=== Task brief ===
Can you pull out each line of the data below that includes the word "regex"?

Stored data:
■ ■ ■ ■ ■
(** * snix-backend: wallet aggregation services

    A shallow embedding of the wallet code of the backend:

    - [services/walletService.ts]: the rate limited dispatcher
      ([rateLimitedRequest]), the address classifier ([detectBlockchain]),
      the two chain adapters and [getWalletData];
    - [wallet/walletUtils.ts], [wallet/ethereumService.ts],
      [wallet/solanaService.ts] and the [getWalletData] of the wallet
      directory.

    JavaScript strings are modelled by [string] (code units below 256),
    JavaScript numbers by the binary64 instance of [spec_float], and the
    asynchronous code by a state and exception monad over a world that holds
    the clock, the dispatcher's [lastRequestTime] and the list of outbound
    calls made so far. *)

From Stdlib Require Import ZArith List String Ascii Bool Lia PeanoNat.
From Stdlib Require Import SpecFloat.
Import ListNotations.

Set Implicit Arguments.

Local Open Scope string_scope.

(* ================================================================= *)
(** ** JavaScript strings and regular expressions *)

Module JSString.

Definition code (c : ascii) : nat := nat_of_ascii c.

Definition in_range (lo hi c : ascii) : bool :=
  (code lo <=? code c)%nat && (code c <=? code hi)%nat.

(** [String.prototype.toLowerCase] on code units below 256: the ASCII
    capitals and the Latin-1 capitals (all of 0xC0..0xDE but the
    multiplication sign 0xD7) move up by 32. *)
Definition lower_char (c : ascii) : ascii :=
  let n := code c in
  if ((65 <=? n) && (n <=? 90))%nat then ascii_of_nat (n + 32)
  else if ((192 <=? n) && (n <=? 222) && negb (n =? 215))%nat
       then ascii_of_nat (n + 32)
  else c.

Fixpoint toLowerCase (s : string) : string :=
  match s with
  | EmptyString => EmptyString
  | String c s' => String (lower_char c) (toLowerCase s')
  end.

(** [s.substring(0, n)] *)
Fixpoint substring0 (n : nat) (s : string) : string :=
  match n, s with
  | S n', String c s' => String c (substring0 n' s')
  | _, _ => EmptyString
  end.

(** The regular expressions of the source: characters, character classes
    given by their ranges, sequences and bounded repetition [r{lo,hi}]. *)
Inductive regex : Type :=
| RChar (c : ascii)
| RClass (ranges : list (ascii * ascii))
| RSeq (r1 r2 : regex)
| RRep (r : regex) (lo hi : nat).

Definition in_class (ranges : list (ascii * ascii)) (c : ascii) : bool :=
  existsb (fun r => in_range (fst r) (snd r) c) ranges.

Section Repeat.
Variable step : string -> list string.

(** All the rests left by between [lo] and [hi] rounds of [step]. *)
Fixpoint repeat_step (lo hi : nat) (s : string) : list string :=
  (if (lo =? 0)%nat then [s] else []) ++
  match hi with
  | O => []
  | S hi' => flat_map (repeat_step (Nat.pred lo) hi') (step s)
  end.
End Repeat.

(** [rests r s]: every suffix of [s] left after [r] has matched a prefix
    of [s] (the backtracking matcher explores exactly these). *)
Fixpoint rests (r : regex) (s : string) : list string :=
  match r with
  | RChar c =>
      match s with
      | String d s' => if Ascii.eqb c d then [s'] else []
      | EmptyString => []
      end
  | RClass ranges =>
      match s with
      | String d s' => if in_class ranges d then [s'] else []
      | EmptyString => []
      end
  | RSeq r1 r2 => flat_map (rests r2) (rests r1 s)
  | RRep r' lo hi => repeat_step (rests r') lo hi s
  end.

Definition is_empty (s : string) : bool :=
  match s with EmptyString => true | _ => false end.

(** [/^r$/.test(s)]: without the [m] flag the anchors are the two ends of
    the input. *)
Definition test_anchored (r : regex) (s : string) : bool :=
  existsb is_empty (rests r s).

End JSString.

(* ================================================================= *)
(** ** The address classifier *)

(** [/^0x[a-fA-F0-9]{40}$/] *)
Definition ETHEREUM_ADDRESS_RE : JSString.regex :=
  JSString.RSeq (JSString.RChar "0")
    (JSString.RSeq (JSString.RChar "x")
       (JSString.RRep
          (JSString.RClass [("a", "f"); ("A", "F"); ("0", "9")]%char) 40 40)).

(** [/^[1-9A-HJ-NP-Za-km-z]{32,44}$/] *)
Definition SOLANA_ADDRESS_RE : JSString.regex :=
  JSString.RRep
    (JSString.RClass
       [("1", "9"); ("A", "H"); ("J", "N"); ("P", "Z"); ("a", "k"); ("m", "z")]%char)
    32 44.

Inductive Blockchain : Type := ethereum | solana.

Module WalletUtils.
■ ■ ■ ■ ■
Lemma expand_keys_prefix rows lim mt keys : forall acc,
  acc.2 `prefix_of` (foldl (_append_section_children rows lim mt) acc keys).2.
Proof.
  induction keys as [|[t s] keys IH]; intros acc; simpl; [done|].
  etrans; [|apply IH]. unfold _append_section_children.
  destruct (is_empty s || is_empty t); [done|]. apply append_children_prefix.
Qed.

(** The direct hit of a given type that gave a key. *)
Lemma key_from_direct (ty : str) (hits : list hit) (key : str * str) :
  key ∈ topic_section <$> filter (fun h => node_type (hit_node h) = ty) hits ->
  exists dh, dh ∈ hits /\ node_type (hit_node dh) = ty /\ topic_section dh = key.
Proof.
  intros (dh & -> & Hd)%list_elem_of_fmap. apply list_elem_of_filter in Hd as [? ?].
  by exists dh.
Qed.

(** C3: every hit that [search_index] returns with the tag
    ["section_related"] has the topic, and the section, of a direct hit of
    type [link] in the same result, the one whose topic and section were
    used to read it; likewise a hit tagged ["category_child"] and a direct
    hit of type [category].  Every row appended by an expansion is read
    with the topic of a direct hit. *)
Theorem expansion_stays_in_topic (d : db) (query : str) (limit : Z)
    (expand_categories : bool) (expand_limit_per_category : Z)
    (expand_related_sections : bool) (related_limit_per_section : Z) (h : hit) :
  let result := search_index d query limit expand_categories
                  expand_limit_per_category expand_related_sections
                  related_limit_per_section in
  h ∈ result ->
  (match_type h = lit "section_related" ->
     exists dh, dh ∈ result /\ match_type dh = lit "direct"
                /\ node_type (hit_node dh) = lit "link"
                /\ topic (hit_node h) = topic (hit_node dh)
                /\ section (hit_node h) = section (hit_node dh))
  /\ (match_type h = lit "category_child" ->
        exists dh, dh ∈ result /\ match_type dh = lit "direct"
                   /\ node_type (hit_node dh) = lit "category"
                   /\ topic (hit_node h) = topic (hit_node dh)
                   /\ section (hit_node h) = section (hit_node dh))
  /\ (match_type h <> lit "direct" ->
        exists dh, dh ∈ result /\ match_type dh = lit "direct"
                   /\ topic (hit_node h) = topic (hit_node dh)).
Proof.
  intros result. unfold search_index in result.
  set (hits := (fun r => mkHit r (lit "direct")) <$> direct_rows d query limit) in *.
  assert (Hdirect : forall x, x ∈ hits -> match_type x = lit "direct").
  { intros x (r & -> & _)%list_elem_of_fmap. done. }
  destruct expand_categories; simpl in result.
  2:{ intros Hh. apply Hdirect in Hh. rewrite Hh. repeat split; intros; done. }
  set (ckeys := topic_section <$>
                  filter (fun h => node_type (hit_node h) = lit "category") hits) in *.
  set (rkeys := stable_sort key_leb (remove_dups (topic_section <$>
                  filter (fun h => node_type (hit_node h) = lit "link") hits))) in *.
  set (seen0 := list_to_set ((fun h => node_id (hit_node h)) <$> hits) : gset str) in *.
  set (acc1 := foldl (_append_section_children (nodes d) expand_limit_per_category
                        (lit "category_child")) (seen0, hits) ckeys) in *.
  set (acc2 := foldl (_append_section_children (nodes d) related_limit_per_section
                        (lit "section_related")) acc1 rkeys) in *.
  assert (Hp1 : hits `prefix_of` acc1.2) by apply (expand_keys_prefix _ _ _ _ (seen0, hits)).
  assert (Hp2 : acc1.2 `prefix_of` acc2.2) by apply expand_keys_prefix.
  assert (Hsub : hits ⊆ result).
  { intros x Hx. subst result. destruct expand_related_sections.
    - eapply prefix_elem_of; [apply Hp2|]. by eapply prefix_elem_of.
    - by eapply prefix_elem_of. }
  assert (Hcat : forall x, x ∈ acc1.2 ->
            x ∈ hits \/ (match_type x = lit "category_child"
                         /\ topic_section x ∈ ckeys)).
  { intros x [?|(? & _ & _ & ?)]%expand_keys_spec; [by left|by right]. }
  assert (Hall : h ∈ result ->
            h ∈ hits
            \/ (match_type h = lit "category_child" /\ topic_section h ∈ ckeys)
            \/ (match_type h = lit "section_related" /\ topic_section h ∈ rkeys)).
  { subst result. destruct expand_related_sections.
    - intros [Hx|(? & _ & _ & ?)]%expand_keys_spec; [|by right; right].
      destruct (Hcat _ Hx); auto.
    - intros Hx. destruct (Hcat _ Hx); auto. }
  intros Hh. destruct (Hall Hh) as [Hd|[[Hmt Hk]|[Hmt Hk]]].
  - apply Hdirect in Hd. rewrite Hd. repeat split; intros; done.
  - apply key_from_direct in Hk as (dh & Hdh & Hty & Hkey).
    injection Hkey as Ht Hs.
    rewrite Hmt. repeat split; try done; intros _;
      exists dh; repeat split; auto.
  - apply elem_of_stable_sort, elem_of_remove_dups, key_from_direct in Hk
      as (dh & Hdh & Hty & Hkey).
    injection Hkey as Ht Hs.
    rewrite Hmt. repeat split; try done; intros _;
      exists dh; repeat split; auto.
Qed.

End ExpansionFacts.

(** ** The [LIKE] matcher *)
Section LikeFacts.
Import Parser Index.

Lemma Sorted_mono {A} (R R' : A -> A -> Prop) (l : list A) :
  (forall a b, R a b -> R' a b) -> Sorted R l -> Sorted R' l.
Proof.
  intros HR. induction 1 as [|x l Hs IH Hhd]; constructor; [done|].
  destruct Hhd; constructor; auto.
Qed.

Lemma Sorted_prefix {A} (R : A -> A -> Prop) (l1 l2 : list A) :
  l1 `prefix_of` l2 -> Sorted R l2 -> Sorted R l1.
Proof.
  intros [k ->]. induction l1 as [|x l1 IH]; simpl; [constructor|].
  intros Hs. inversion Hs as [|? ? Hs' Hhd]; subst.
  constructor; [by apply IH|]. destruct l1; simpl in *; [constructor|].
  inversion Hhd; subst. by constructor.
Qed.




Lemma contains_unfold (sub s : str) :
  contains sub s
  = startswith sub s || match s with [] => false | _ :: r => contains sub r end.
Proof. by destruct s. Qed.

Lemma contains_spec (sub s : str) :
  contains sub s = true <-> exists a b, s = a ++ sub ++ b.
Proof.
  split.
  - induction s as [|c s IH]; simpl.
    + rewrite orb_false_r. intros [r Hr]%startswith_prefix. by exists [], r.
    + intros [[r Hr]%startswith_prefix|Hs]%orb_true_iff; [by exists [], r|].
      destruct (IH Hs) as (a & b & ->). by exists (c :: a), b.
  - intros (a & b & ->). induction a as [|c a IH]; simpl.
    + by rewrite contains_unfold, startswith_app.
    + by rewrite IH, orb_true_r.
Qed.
■ ■ ■ ■ ■
=== Answer for this exercise ===
Inductive regex : Type :=
| RSeq (r1 r2 : regex)
| RRep (r : regex) (lo hi : nat).
Fixpoint rests (r : regex) (s : string) : list string :=
Definition test_anchored (r : regex) (s : string) : bool :=
Definition ETHEREUM_ADDRESS_RE : JSString.regex :=
Definition SOLANA_ADDRESS_RE : JSString.regex :=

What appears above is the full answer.